His brother-in-law, Guy Faulkner, told the PA news agency: “It was very sudden. I played a round of golf with him in May and he played 18 holes with no problem at all.”
Barnes was born in Addington, Surrey, and represented England at international level until 1971 when he joined the Scottish PGA.
He won nine times on the European Tour but the defining moment of his playing career came in the 1975 Ryder Cup at Laurel Valley when he beat reigning Masters and US PGA champion Jack Nicklaus 4&2 in the morning singles.
“When we went to the press tent after the morning round everybody acted as if I’d beaten Jesus Christ,” Barnes recalled in an interview with Today’s Golfer in 2012. “He was Jesus Christ as far as golf was concerned, but he was still beatable.
“The Yanks only needed one or two more points to win and while I was still continuing with the interviews, Jack had gone to Arnold (Palmer, the US captain) and said, ‘Look, there is only one match the punters want to see, and that’s Barnesy and I’.
“That was the only time in the history of the Ryder Cup that the match order was changed at that late stage. While that was going on, I was asked ‘Would you like the opportunity to play ‘The Bear’ again this afternoon?’. I replied, ‘Well, lightning doesn’t strike the same place twice’.”

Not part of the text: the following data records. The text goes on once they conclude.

(** [ModuleHandle::with_state_mut]. *)
Definition with_state_mut {R : Set} (f : ModuleState → R * ModuleState)
    : prog (result (option R) lock_poisoned) :=
  Acquire ModuleLock
    (OnModule (λ h,
       if mh_poisoned h then (Err LockPoisoned, h)
       else match mh_inner h with
            | None => (Ok None, h)
            | Some ms =>
                let '(r, ms) := f ms in (Ok (Some r), mk_module_handle false (Some ms))
            end)
      (λ r, Release ModuleLock (Ret r))).

(** [ModuleHandle::install_with]: [f] runs under the lock. *)
Definition install_with {E} (f : prog (result ModuleState E))
    : prog (result (result InstallOutcome E) lock_poisoned) :=
  Acquire ModuleLock
    (OnModule (λ h, ((mh_poisoned h, mh_inner h), h))
      (λ '(poisoned, inner),
        if (poisoned : bool) then Release ModuleLock (Ret (Err LockPoisoned))
        else match inner with
             | Some _ => Release ModuleLock (Ret (Ok (Ok AlreadyInstalled)))
             | None =>
                 bind f (λ r,
                   match r with
                   | Ok state =>
                       OnModule (λ h, (tt, mk_module_handle (mh_poisoned h) (Some state)))
                         (λ _, Release ModuleLock (Ret (Ok (Ok Installed))))
                   | Err e => Release ModuleLock (Ret (Ok (Err e)))
                   end)
             end)).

Nicklaus started the rematch with two birdies but Barnes fought back to win 2&1, although Great Britain and Ireland were beaten 21-11 and European players were added to the team by the time of the next contest on American soil in 1979.
Barnes was a larger-than-life character who was known to like a drink and famously marked his ball on the final hole of the 1982 Scottish Professional Championship with a beer can, then putted out for the win.

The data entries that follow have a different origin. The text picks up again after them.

(* ===== verification/Concurrency.v ===== *)
(** * Threads and locks

    The module's operations run on the host's dispatch thread, on the threads
    delivery_module answers on, and on the two workers. Here any number of
    programs are interleaved, one access or lock operation at a time. Threads
    that keep the lock discipline of [Runtime.v] never touch the same guarded data at
    the same time, nor deadlock when who joins a worker has told it to end; and an
    invariant that every access to the display preserves holds at every point of every
    interleaving. *)
From stdpp Require Import relations.
From S2P Require Import Prelude Utf8 LogFiles Logging Delivery Persistence ModuleState Runtime.

Section threads.
Context {DB : Sqlite} {LC : Libchat}.
Implicit Types (w : world) (p : prog unit).

(** A thread: the worker it is, if any, the locks it holds, what it has left to do. *)
Record thread := mk_thread {
  th_role : option worker;
  th_held : list lock;
  th_prog : prog unit;
}.
Implicit Types (th : thread) (ts : list thread).

Definition finished th : bool := match th_prog th with Ret _ => true | _ => false end.

(** A lock is free when no thread holds it; a worker has nothing left to do when each
    thread that runs it has finished. *)
Definition lock_free ts (l : lock) : bool := forallb (λ th, bool_decide (l ∉ th_held th)) ts.
Definition worker_over ts (t : worker) : bool :=
  forallb (λ th, negb (bool_decide (th_role th = Some t)) || finished th) ts.

(** A worker that has dealt with all it was handed still waits for more: it is over,
    and can be joined, once it was told to end as well. *)
Definition joinable ts w (t : worker) : bool := told (w_signals w) t && worker_over ts t.

(** One step of a thread among [ts]; [None] when it is blocked or has finished. *)
Definition exec ts w th : option (world * list lock * prog unit) :=
  match th_prog th with
  | Ret _ => None
  | OnModule f k => let '(x, h) := f (w_module w) in Some (put_module h w, th_held th, k x)
  | OnDisplay f k =>
      let '(x, d, os) := f (w_display w) in Some (put_display d os w, th_held th, k x)
  | OnPreset f k => let '(x, o) := f (w_own_preset w) in Some (put_preset o w, th_held th, k x)
  | OnLog f k => let '(x, st) := f (w_log w) in Some (put_log st w, th_held th, k x)
  | OnSignals f k => let '(x, b) := f (w_signals w) in Some (put_signals b w, th_held th, k x)
  | Output o k => Some (put_output o w, th_held th, k)
  | Dispatch c k => Some (put_pending c w, th_held th, k)
  | Acquire l k => if lock_free ts l then Some (w, l :: th_held th, k) else None
  | Release l k =>
      match th_held th with
      | h :: held => if decide (h = l) then Some (w, held, k) else None
      | [] => None
      end
  | Join t k => if joinable ts w t then Some (w, th_held th, k) else None
  end.

Definition config : Type := world * list thread.

Inductive tstep : config → config → Prop :=
| tstep_thread w ts i th w' held p :
    ts !! i = Some th → exec ts w th = Some (w', held, p) →
    tstep (w, ts) (w', <[i := mk_thread (th_role th) held p]> ts).

(** The threads scheduled in the given order; [None] when one of them cannot step. *)
Fixpoint schedule (turns : list nat) (c : config) : option config :=
  match turns with
  | [] => Some c
  | i :: turns =>
      th ← c.2 !! i;
      r ← exec c.2 c.1 th;
      schedule turns (r.1.1, <[i := mk_thread (th_role th) r.1.2 r.2]> c.2)
  end.

Lemma schedule_steps turns c c' : schedule turns c = Some c' → rtc tstep c c'.
Proof.
  revert c. induction turns as [|i turns IH]; intros [w ts]; cbn [schedule fst snd]; [by intros [= <-]|].
  destruct (ts !! i) as [th|] eqn:Hi; [|done]. cbn.
  destruct (exec ts w th) as [[[w1 held] p]|] eqn:He; [|done]. cbn. intros H.
  eapply rtc_l; [by econstructor|]. by apply IH.
Qed.

(** A program with no [Join] in it, as a worker's is. *)
Fixpoint no_join {A} (p : prog A) : Prop :=
  match p with
  | Ret _ => True
  | OnModule _ k => ∀ x, no_join (k x)
  | OnDisplay _ k => ∀ x, no_join (k x)
  | OnPreset _ k => ∀ x, no_join (k x)
  | OnLog _ k => ∀ x, no_join (k x)
  | OnSignals _ k => ∀ x, no_join (k x)
  | Output _ k | Dispatch _ k | Acquire _ k | Release _ k => no_join k
  | Join _ _ => False
  end.

Lemma no_join_bind {A B} (p : prog A) (f : A → prog B) :
  no_join p → (∀ a, no_join (f a)) → no_join (bind p f).
Proof. induction p; cbn; naive_solver. Qed.

(** ** Threads that keep the discipline *)

Definition thread_ok th : Prop :=
  disciplined_to [] (th_held th) (th_prog th) ∧ (th_role th ≠ None → no_join (th_prog th)).

(** No lock is held twice. *)
Definition exclusive ts : Prop :=
  ∀ i j th th' l, ts !! i = Some th → ts !! j = Some th' → i ≠ j →
    l ∈ th_held th → l ∈ th_held th' → False.

Definition pool_ok ts : Prop := Forall thread_ok ts ∧ exclusive ts.

Lemma exec_ok ts w th w' held p :
  thread_ok th → exec ts w th = Some (w', held, p) →
  thread_ok (mk_thread (th_role th) held p) ∧
  ∀ l, l ∈ held → l ∈ th_held th ∨ lock_free ts l = true.
Proof.
  intros [Hd Hj]. unfold exec, thread_ok.
  destruct (th_prog th) as [a|X g k|X g k|X g k|X g k|X g k|o k|c k|l k|l k|t k]; cbn in *.
  - done.
  - destruct (g _) as [x h]. intros [= <- <- <-]. destruct Hd. naive_solver.
  - destruct (g _) as [[x d] os]. intros [= <- <- <-]. destruct Hd. naive_solver.
  - destruct (g _) as [x o]. intros [= <- <- <-]. destruct Hd. naive_solver.
  - destruct (g _) as [x st]. intros [= <- <- <-]. naive_solver.
  - destruct (g _) as [x b]. intros [= <- <- <-]. naive_solver.
  - intros [= <- <- <-]. naive_solver.
  - intros [= <- <- <-]. naive_solver.
  - destruct (lock_free ts l) eqn:E; [|done]. intros [= <- <- <-]. destruct Hd as [_ Hd].
    split; [done|]. intros l' [->|]%elem_of_cons; auto.
  - destruct (th_held th) as [|h held0]; [done|]. destruct Hd as [-> Hd].
    rewrite decide_True by done. intros [= <- <- <-]. split; [done|].
    intros l' ?. left. by right.
  - destruct (joinable ts _ t); [|done]. intros [= <- <- <-]. destruct Hd as [Hh Hd].
    rewrite Hh. split; [|naive_solver]. split; [done|]. intros Hr. by destruct (Hj Hr).
Qed.

Lemma lock_free_held ts l i th :
  lock_free ts l = true → ts !! i = Some th → l ∉ th_held th.
Proof.
  unfold lock_free. rewrite forallb_forall. intros H Hi.
  apply (bool_decide_eq_true (l ∉ th_held th)), H, list_elem_of_In.
  by eapply list_elem_of_lookup_2.
Qed.

(** The discipline and mutual exclusion are kept by every step. *)
Lemma tstep_ok w ts w' ts' : pool_ok ts → tstep (w, ts) (w', ts') → pool_ok ts'.
Proof.
  intros [Hok Hex] Hstep. inversion Hstep as [? ? i th ? held p Hi Hexec]; subst.
  pose proof Hok as Hth. rewrite Forall_lookup in Hth. specialize (Hth i th Hi).
  destruct (exec_ok _ _ _ _ _ _ Hth Hexec) as [Hth' Hheld].
  split; [by apply Forall_insert|].
  assert (∀ j th' l, ts !! j = Some th' → i ≠ j → l ∈ held → l ∈ th_held th' → False) as Hnew.
  { intros j th' l Hj Hij Hl Hl'. destruct (Hheld l Hl) as [Hl0|Hfree].
    - by eapply (Hex i j).
    - by eapply lock_free_held. }
  intros j1 j2 th1 th2 l H1 H2 Hne Hl1 Hl2.
  apply list_lookup_insert_Some in H1 as [(<- & <- & _)|[Hne1 H1]];
    apply list_lookup_insert_Some in H2 as [(<- & <- & _)|[Hne2 H2]]; try done.
  - by eapply (Hnew j2).
  - by eapply (Hnew j1).
  - by eapply (Hex j1 j2).
Qed.

(** ** Progress *)

Definition can_step w ts : Prop := ∃ c, tstep (w, ts) c.

Lemma exec_can_step w ts i th r : ts !! i = Some th → exec ts w th = Some r → can_step w ts.
Proof. intros Hi He. destruct r as [[w' held] p]. eexists. by econstructor. Qed.

Lemma lock_taken ts l : lock_free ts l = false → ∃ j th, ts !! j = Some th ∧ l ∈ th_held th.
Proof.
  unfold lock_free. induction ts as [|th ts IH]; [done|]. cbn. intros [H|H]%andb_false_iff.
  - exists 0, th. split; [done|]. apply bool_decide_eq_false in H.
    by destruct (decide (l ∈ th_held th)).
  - destruct (IH H) as (j & th' & Hj & Hl). by exists (S j), th'.
Qed.

Lemma worker_running ts t :
  worker_over ts t = false →
  ∃ j th, ts !! j = Some th ∧ th_role th = Some t ∧ finished th = false.
Proof.
  unfold worker_over. induction ts as [|th ts IH]; [done|]. cbn. intros [H|H]%andb_false_iff.
  - exists 0, th. apply orb_false_iff in H as [H1%negb_false_iff H2].
    by apply bool_decide_eq_true in H1.
  - destruct (IH H) as (j & th' & Hj & Hl). by exists (S j), th'.
Qed.

(** What a thread that cannot step waits for. *)
Lemma exec_blocked ts w th :
  thread_ok th → exec ts w th = None → finished th = false →
  (∃ l k, th_prog th = Acquire l k ∧ lock_free ts l = false) ∨
  (∃ t k, th_prog th = Join t k ∧ joinable ts w t = false).
Proof.
  intros [Hd _]. unfold exec, finished.
  destruct (th_prog th) as [a|X g k|X g k|X g k|X g k|X g k|o k|c k|l k|l k|t k]; cbn in Hd; try done.
  - by destruct (g _).
  - by destruct (g _) as [[? ?] ?].
  - by destruct (g _).
  - by destruct (g _).
  - by destruct (g _).
  - destruct (lock_free ts l) eqn:E; [done|]. left. by exists l, k.
  - destruct (th_held th) as [|h held]; [done|]. destruct Hd as [-> _].
    by rewrite decide_True.
  - destruct (joinable ts w t) eqn:E; [done|]. right. by exists t, k.
Qed.

Lemma holder_unfinished th l : thread_ok th → l ∈ th_held th → finished th = false.
Proof.
  intros [Hd _] Hl. unfold finished. destruct (th_prog th); try done.
  cbn in Hd. rewrite Hd in Hl. by apply not_elem_of_nil in Hl.
Qed.

(** A thread waiting for a lock waits for a thread waiting for a later one, and
    there are three locks. *)
Lemma waiting_can_step w ts (n : nat) i th l k :
  Forall thread_ok ts → ts !! i = Some th → th_prog th = Acquire l k →
  2 < lock_rank l + n → can_step w ts.
Proof.
  intros Hok. revert i th l k. induction n as [|n IH]; intros i th l k Hi Hp Hn.
  { destruct l; cbn in Hn; lia. }
  destruct (lock_free ts l) eqn:Hfree.
  { eapply (exec_can_step _ _ i th); [done|]. unfold exec. by rewrite Hp, Hfree. }
  destruct (lock_taken _ _ Hfree) as (j & th' & Hj & Hl).
  pose proof Hok as Hth. rewrite Forall_lookup in Hth. specialize (Hth j th' Hj).
  destruct (exec ts w th') as [r|] eqn:He; [by eapply exec_can_step|].
  destruct (exec_blocked ts w th' Hth He) as [(l' & k' & Hp' & _)|(t & k' & Hp' & _)];
    [by eapply holder_unfinished| |]; destruct Hth as [Hd _]; rewrite Hp' in Hd; cbn in Hd.
  - destruct Hd as [Hrank _]. rewrite Forall_forall in Hrank. specialize (Hrank l Hl).
    eapply IH; [exact Hj|exact Hp'|lia].
  - destruct Hd as [Hh _]. rewrite Hh in Hl. by apply not_elem_of_nil in Hl.
Qed.

Lemma worker_can_step w ts i th :
  Forall thread_ok ts → ts !! i = Some th → finished th = false → th_role th ≠ None →
  can_step w ts.
Proof.
  intros Hok Hi Hf Hr. pose proof Hok as Hth. rewrite Forall_lookup in Hth. specialize (Hth i th Hi).
  destruct (exec ts w th) as [r|] eqn:He; [by eapply exec_can_step|].
  destruct (exec_blocked ts w th Hth He Hf) as [(l & k & Hp & _)|(t & k & Hp & _)].
  - eapply (waiting_can_step w ts 3); [done..|lia].
  - destruct Hth as [_ Hj]. specialize (Hj Hr). by rewrite Hp in Hj.
Qed.

(** No deadlock: as long as a thread has not finished, some thread can step, if who
    joins a worker has told it to end. *)
Lemma pool_can_step w ts :
  Forall thread_ok ts →
  (∀ i th t k, ts !! i = Some th → th_prog th = Join t k → told (w_signals w) t = true) →
  forallb finished ts = false → can_step w ts.
Proof.
  intros Hok Htold Hf. assert (∃ i th, ts !! i = Some th ∧ finished th = false) as (i & th & Hi & Hth).
  { clear Hok Htold. induction ts as [|th ts IH]; [done|]. cbn in Hf.
    apply andb_false_iff in Hf as [H|H]; [by exists 0, th|].
    destruct (IH H) as (i & th' & ? & ?). by exists (S i), th'. }
  pose proof Hok as Hthok. rewrite Forall_lookup in Hthok. specialize (Hthok i th Hi).
  destruct (exec ts w th) as [r|] eqn:He; [by eapply exec_can_step|].
  destruct (exec_blocked ts w th Hthok He Hth) as [(l & k & Hp & _)|(t & k & Hp & Hover)].
  - eapply (waiting_can_step w ts 3); [done..|lia].
  - unfold joinable in Hover. rewrite (Htold i th t k Hi Hp) in Hover.
    destruct (worker_running _ _ Hover) as (j & th' & Hj & Hr & Hf').
    eapply worker_can_step; [done..|]. by rewrite Hr.
Qed.

(** ** Invariants of the display, and of what is put out *)

(** [p] keeps [P] with every access to the display, puts out only what satisfies [O],
    and ends with [Q]. *)
Fixpoint keeps {A} (P : Display → Prop) (O : output → Prop) (Q : A → Prop) (p : prog A) : Prop :=
  match p with
  | Ret a => Q a
  | OnModule _ k => ∀ x, keeps P O Q (k x)
  | OnDisplay f k => ∀ d, P d → P (f d).1.2 ∧ Forall O (f d).2 ∧ keeps P O Q (k (f d).1.1)
  | OnPreset _ k => ∀ x, keeps P O Q (k x)
  | OnLog _ k => ∀ x, keeps P O Q (k x)
  | OnSignals _ k => ∀ x, keeps P O Q (k x)
  | Output o k => O o ∧ keeps P O Q k
  | Dispatch _ k | Acquire _ k | Release _ k | Join _ k => keeps P O Q k
  end.

Lemma keeps_bind {A B} (P : Display → Prop) (O : output → Prop) (Q : A → Prop) (R : B → Prop)
    (p : prog A) (f : A → prog B) :
  keeps P O Q p → (∀ a, Q a → keeps P O R (f a)) → keeps P O R (bind p f).
Proof. induction p; cbn; naive_solver. Qed.

Lemma keeps_weaken {A} (P : Display → Prop) (O : output → Prop) (Q R : A → Prop) (p : prog A) :
  keeps P O Q p → (∀ a, Q a → R a) → keeps P O R p.
Proof. induction p; cbn; naive_solver. Qed.

(** [before] is what had been put out when the threads started. *)
Definition keeping (P : Display → Prop) (O : output → Prop) (before : list output) (c : config)
    : Prop :=
  P (w_display c.1) ∧ (∃ os, w_out c.1 = before ++ os ∧ Forall O os) ∧
  Forall (λ th, keeps P O (λ _, True) (th_prog th)) c.2.

Lemma tstep_keeping P O before c c' :
  keeping P O before c → tstep c c' → keeping P O before c'.
Proof.
  intros (Hd & (os0 & Ho & Hos) & Hk) Hstep. inversion Hstep as [w ts i th w' held p Hi Hexec]; subst. cbn in *.
  pose proof Hk as Hth. rewrite Forall_lookup in Hth. specialize (Hth i th Hi). clear Hstep.
  assert (∀ os, Forall O os → ∃ os', w_out w ++ os = before ++ os' ∧ Forall O os') as Hadd.
  { intros os H. exists (os0 ++ os). by rewrite Ho, app_assoc, Forall_app. }
  pose proof (Hadd [] (Forall_nil_2 _)) as Hsame. rewrite app_nil_r in Hsame.
  assert (P (w_display w') ∧ (∃ os, w_out w' = before ++ os ∧ Forall O os) ∧
    keeps P O (λ _, True) p) as (Hd' & Ho' & Hp).
  { unfold exec in Hexec.
    destruct (th_prog th) as [a|X g k|X g k|X g k|X g k|X g k|o k|c k|l k|l k|t k]; cbn in Hth.
    - done.
    - destruct (g _) as [x h]. by simplify_eq.
    - specialize (Hth _ Hd). destruct (g _) as [[x d] os]. cbn in Hth. simplify_eq.
      destruct Hth as (? & ? & ?). split_and!; [done| |done]. by apply Hadd.
    - destruct (g _) as [x o]. by simplify_eq.
    - destruct (g _) as [x st]. by simplify_eq.
    - destruct (g _) as [x b]. by simplify_eq.
    - simplify_eq. destruct Hth. split_and!; [done| |done]. apply Hadd. by constructor.
    - by simplify_eq.
    - destruct (lock_free ts l); by simplify_eq.
    - destruct (th_held th); [done|]. case_decide; by simplify_eq.
    - destruct (joinable ts _ t); by simplify_eq. }
  split_and!; [done..|]. by apply Forall_insert.
Qed.

Lemma rtc_keeping P O before c c' :
  keeping P O before c → rtc tstep c c' → keeping P O before c'.
Proof. intros Hc. induction 1; [done|]. eauto using tstep_keeping. Qed.

Lemma rtc_pool_ok c c' : pool_ok c.2 → rtc tstep c c' → pool_ok c'.2.
Proof.
  intros Hc. induction 1 as [|[w ts] [w1 ts1] c' Hs _ IH]; [done|].
  apply IH. by eapply tstep_ok.
Qed.
End threads.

He would regularly tee off with a bottle of vodka and orange juice in his bag and one year – at the Zambia Open – downed three pints in the clubhouse, checked his watch and headed for the door.
“I better be going now,” he said. “I’m on the 10th tee.”

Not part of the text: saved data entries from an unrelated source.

(* ===== verification/Lifecycle.v ===== *)
(** * Bring-up, delivery bootstrap and shutdown ([actions.rs], lifecycle half)

    [initialize] and [shutdown], and the asynchronous bootstrap of
    delivery_module's node. A callback of the source is a definition of its own
    ([create_node_answered], [node_info_answered], [start_answered]) that runs when
    the pending call it belongs to is answered. *)
From S2P Require Import Prelude Utf8 Delivery Persistence ModuleState Runtime Actions.
From Stdlib Require Import Ascii.

(** [LIBCHAT_PERSISTENCE_ENABLED]. *)
Definition LIBCHAT_PERSISTENCE_ENABLED : bool := false.

(** The registry and the account logs are on one server. *)
Definition DEFAULT_REGISTRY_URL : string := "https://devnet.chat-kc.logos.co".

(** [InitError] and its [Display]. *)
Inductive InitError :=
| NoPersistencePath
| InitInternal (reason : string)
| InitDelivery (reason : string).

Definition init_error_display (e : InitError) : string :=
  match e with
  | NoPersistencePath =>
      "host did not assign an instance persistence path; start the host with a session or config dir"
  | InitInternal reason | InitDelivery reason => reason
  end.

(** [persistence_path.replace('/', "_")]. *)
Fixpoint replace_slash (s : string) : string :=
  match s with
  | "" => ""
  | String.String a s =>
      String.String (if decide (a = "/"%char) then "_"%char else a) (replace_slash s)
  end.

(** The static key of [identity.db] and [chat.db]. *)
Definition store_key (persistence_path : string) : string :=
  "rust-chat-" +:+ replace_slash persistence_path.

(** The account log and the installations of libchat, as far as
    [register_installation] uses them. *)
Record account_services := mk_account_services {
  PendingInstallation : Type;
  VerifyingKey : Type;
  Account : Type;
  Installation : Type;
  pending_generate : PendingInstallation;
  endorsement_request : PendingInstallation → list ascii;
  key_from_canonical_slice : list ascii → result VerifyingKey string;
  account_new : Account;
  publish_endorsement : Account → VerifyingKey → result unit string * Account;
  account_addr : Account → string;
  pending_complete : PendingInstallation → string → Installation;
}.

(** What the host, the file system, the account and registry services and
    delivery_module answer while [initialize] runs: the servers by their address. An
    error is its text. *)
Class InitEnv {DB : Sqlite} {LC : Libchat} := {
  env_context : option string;
  env_create_dir_all : string → result unit string;
  CryptoStore : Type;
  env_open_store : string → string → result CryptoStore string;
  env_in_memory : CryptoStore;
  env_accounts : string → account_services;
  env_build_client (registry_url auth_url : string) :
    Installation (env_accounts auth_url) → CryptoStore → result Client string;
  env_on_message_received : result unit string;
  env_on_node_started : result unit string;
  env_on_connection_state_changed : result unit string;
}.
Arguments InitEnv : clear implicits.

Section lifecycle.
Context {J : Json} {DB : Sqlite} {LC : Libchat}.

(** ** [initialize] *)

(** [session.history_only = !live.contains(&session.chat_id)] over every chat. *)
Definition mark_history_only (live : list string) (st : AppState) : AppState :=
  mk_app_state
    ((λ s, set_history_only (negb (bool_decide (chat_id s ∈ live))) s) <$> chats st)
    (installation_name st) (deleted st).

(** [register_installation]: a new installation of a new account, whose published log
    endorses it. *)
Definition register_installation (services : account_services)
    : result (Installation services) string :=
  let pending := pending_generate services in
  key ←? key_from_canonical_slice services (endorsement_request services pending);
  match publish_endorsement services (account_new services) key with
  | (Ok _, account) => Ok (pending_complete services pending (account_addr services account))
  | (Err e, _) => Err e
  end.

(** The local set-up: everything up to the delivery subscriptions. *)
Definition local_setup `{!InitEnv DB LC}
    : result (Client * Connection * AppState) InitError :=
  persistence_path ←?
    ok_or (path ← env_context; if str_eqb path "" then None else Some path)
      NoPersistencePath;
  '_ ←? map_err (λ e, InitInternal ("cannot create instance persistence path: " +:+ e))
          (env_create_dir_all persistence_path);
  let key := store_key persistence_path in
  storage ←?
    (if LIBCHAT_PERSISTENCE_ENABLED then
       map_err (λ e, InitInternal ("open store failed: " +:+ e))
         (env_open_store (persistence_path +:+ "/identity.db") key)
     else Ok env_in_memory);
  installation ←? map_err (λ e, InitInternal ("publish account failed: " +:+ e))
          (register_installation (env_accounts DEFAULT_REGISTRY_URL));
  client ←? map_err (λ e, InitInternal ("client build failed: " +:+ e))
          (env_build_client DEFAULT_REGISTRY_URL DEFAULT_REGISTRY_URL installation storage);
  chat_db ←? map_err (λ e, InitInternal ("open chat.db failed: " +:+ sql_error_display e))
          (open (persistence_path +:+ "/chat.db") key);
  state ←? map_err (λ e, InitInternal ("read chat.db failed: " +:+ sql_error_display e))
          (load_state chat_db);
  live ←? map_err
          (λ e, InitInternal ("list_all_conversations failed: " +:+ client_error_display e))
          (list_all_conversations client);
  Ok (client, chat_db, mark_history_only live state).

(** [initialize]. The two workers are spawned where the session's signals are made, before
    the display is seeded: each is a thread of the pool ([EBridge n], [EEvents n] of
    [Interleaving.v]) that may take its steps at any time, and this program only keeps
    their handles. *)
Definition initialize `{!InitEnv DB LC} : prog (result ModuleState InitError) :=
  '(client, chat_db, state) ←! Ret local_setup;
  '_ ←! Ret (map_err (λ e, InitDelivery ("subscribe(messageReceived) failed: " +:+ e))
          env_on_message_received);
  '_ ←! Ret (map_err (λ e, InitDelivery ("subscribe(nodeStarted) failed: " +:+ e))
          env_on_node_started);
  match env_on_connection_state_changed with
  | Ok _ => Ret tt
  | Err e => log LError ("init: subscribe(connectionStateChanged) failed: " +:+ e)
  end ;;
  n ← new_session_signals;
  with_display_mut (λ _,
    (tt,
     mk_display state (Some chat_db) initialising
       (client_installation_name client) (client_addr client),
     [])) ;;
  Ret (Ok (mk_module_state client n (Some (BridgeThread n)) (Some (EventThread n)))).

(** ** Delivery bootstrap *)

Definition bootstrap_config (preset : string) : node_config :=
  mk_node_config "Core" preset "ERROR".

Definition start_delivery_bootstrap (preset : string) : prog unit :=
  dispatch (CreateNode (bootstrap_config preset) preset).

(** [start_node]: [starting] is set before the dispatch. *)
Definition start_node : prog unit :=
  with_display_mut (λ d, (tt, set_delivery (set_starting true (d_delivery_state d)) d, [])) ;;
  dispatch Start.

(** [set_delivery_error]. *)
Definition set_delivery_error (detail : string) : prog unit :=
  with_display_mut (λ d, let '(d, os) := set_delivery_state d Error detail in (tt, d, os)).

(** [join_existing_node]. *)
Definition join_existing_node (preset reason : string) : prog unit :=
  dispatch (GetNodeInfo preset reason).

(** The callback of [create_node_async]. *)
Definition create_node_answered (preset : string) (res : result Value LogosError)
    : prog unit :=
  match delivery_outcome res with
  | Ok _ => own_node_preset (λ _, (tt, Some preset)) ;; start_node
  | Err reason => join_existing_node preset reason
  end.

(** The callback of [get_node_info_async]. *)
Definition node_info_answered (preset reason : string) (res : result Value LogosError)
    : prog unit :=
  match delivery_outcome res with
  | Ok _ =>
      adopted ← own_node_preset (λ own, (negb (bool_decide (own = Some preset)), own));
      (if (adopted : bool) then
         log LWarn ("delivery_module already has a node this module did not create with preset "
                      +:+ preset +:+ "; joining it with the settings it was created with")
       else Ret tt) ;;
      with_display_mut (λ d, (tt, set_delivery (set_adopted adopted (d_delivery_state d)) d, [])) ;;
      start_node
  | Err _ => set_delivery_error ("delivery_module.createNode failed: " +:+ reason)
  end.

(** The callback of [start_async]. *)
Definition start_answered (res : result Value LogosError) : prog unit :=
  match delivery_outcome res with
  | Ok _ => Ret tt
  | Err e =>
      with_display_mut (λ d,
        let d := set_delivery (set_starting false (d_delivery_state d)) d in
        let '(d, os) := set_delivery_state d Error ("delivery_module.start failed: " +:+ e) in
        (tt, d, os))
  end.

(** The callback of [send_async] and of [subscribe_async] ([delivery.rs],
    [inbound.rs]): a failure is only logged. *)
Definition send_answered (res : result Value LogosError) : prog unit :=
  match delivery_outcome res with
  | Ok _ => Ret tt
  | Err e => log LError ("delivery_module.send failed: " +:+ e)
  end.
Definition subscribe_answered (res : result Value LogosError) : prog unit :=
  match delivery_outcome res with
  | Ok _ => Ret tt
  | Err e => log LError ("delivery_module.subscribe failed: " +:+ e)
  end.

(** What runs when a pending call is answered. *)
Definition answered (c : delivery_call) (res : result Value LogosError) : prog unit :=
  match c with
  | CreateNode _ preset => create_node_answered preset res
  | GetNodeInfo preset reason => node_info_answered preset reason res
  | Start => start_answered res
  | Send _ _ => send_answered res
  | Subscribe _ => subscribe_answered res
  end.

(** [claim_delivery_retry]. *)
Definition claim_delivery_retry : prog bool :=
  with_display_mut (λ d,
    let s := d_delivery_state d in
    if negb (bool_decide (ds_state s = Error)) || ds_started s then (false, d, [])
    else let '(d, os) := set_delivery_state d Initialising "" in (true, d, os)).

(** ** [shutdown] *)

(** The caller has taken [ms] out of the handle: the bridge is told to stop and joined,
    the client dropped and the event consumer joined, with no lock held; then the
    display is reset. *)
Definition shutdown (ms : ModuleState) : prog unit :=
  store_stop (ms_inbound_stop ms) ;;
  match ms_inbound_thread ms with Some t => join t | None => Ret tt end ;;
  drop_client (ms_inbound_stop ms) ;;
  match ms_event_thread ms with Some t => join t | None => Ret tt end ;;
  with_display_mut (λ _, (tt, display_default, [])).
End lifecycle.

However, the drinking took its toll and Barnes came close to committing suicide before eventually receiving treatment for alcoholism in 1993.
Barnes became eligible for the Seniors Tour in 1995 and won the British Open at Royal Portrush that year, successfully defending the title at the same venue 12 months later.
Portrush played an important part in Barnes’s life as it was at the Northern Irish venue that his father-in-law Max Faulkner had won the Open Championship in 1951.
Barnes married Faulkner’s daughter Hilary in 1968 and they had two children, Didi and Guy. Hilary died on July 16, 2014.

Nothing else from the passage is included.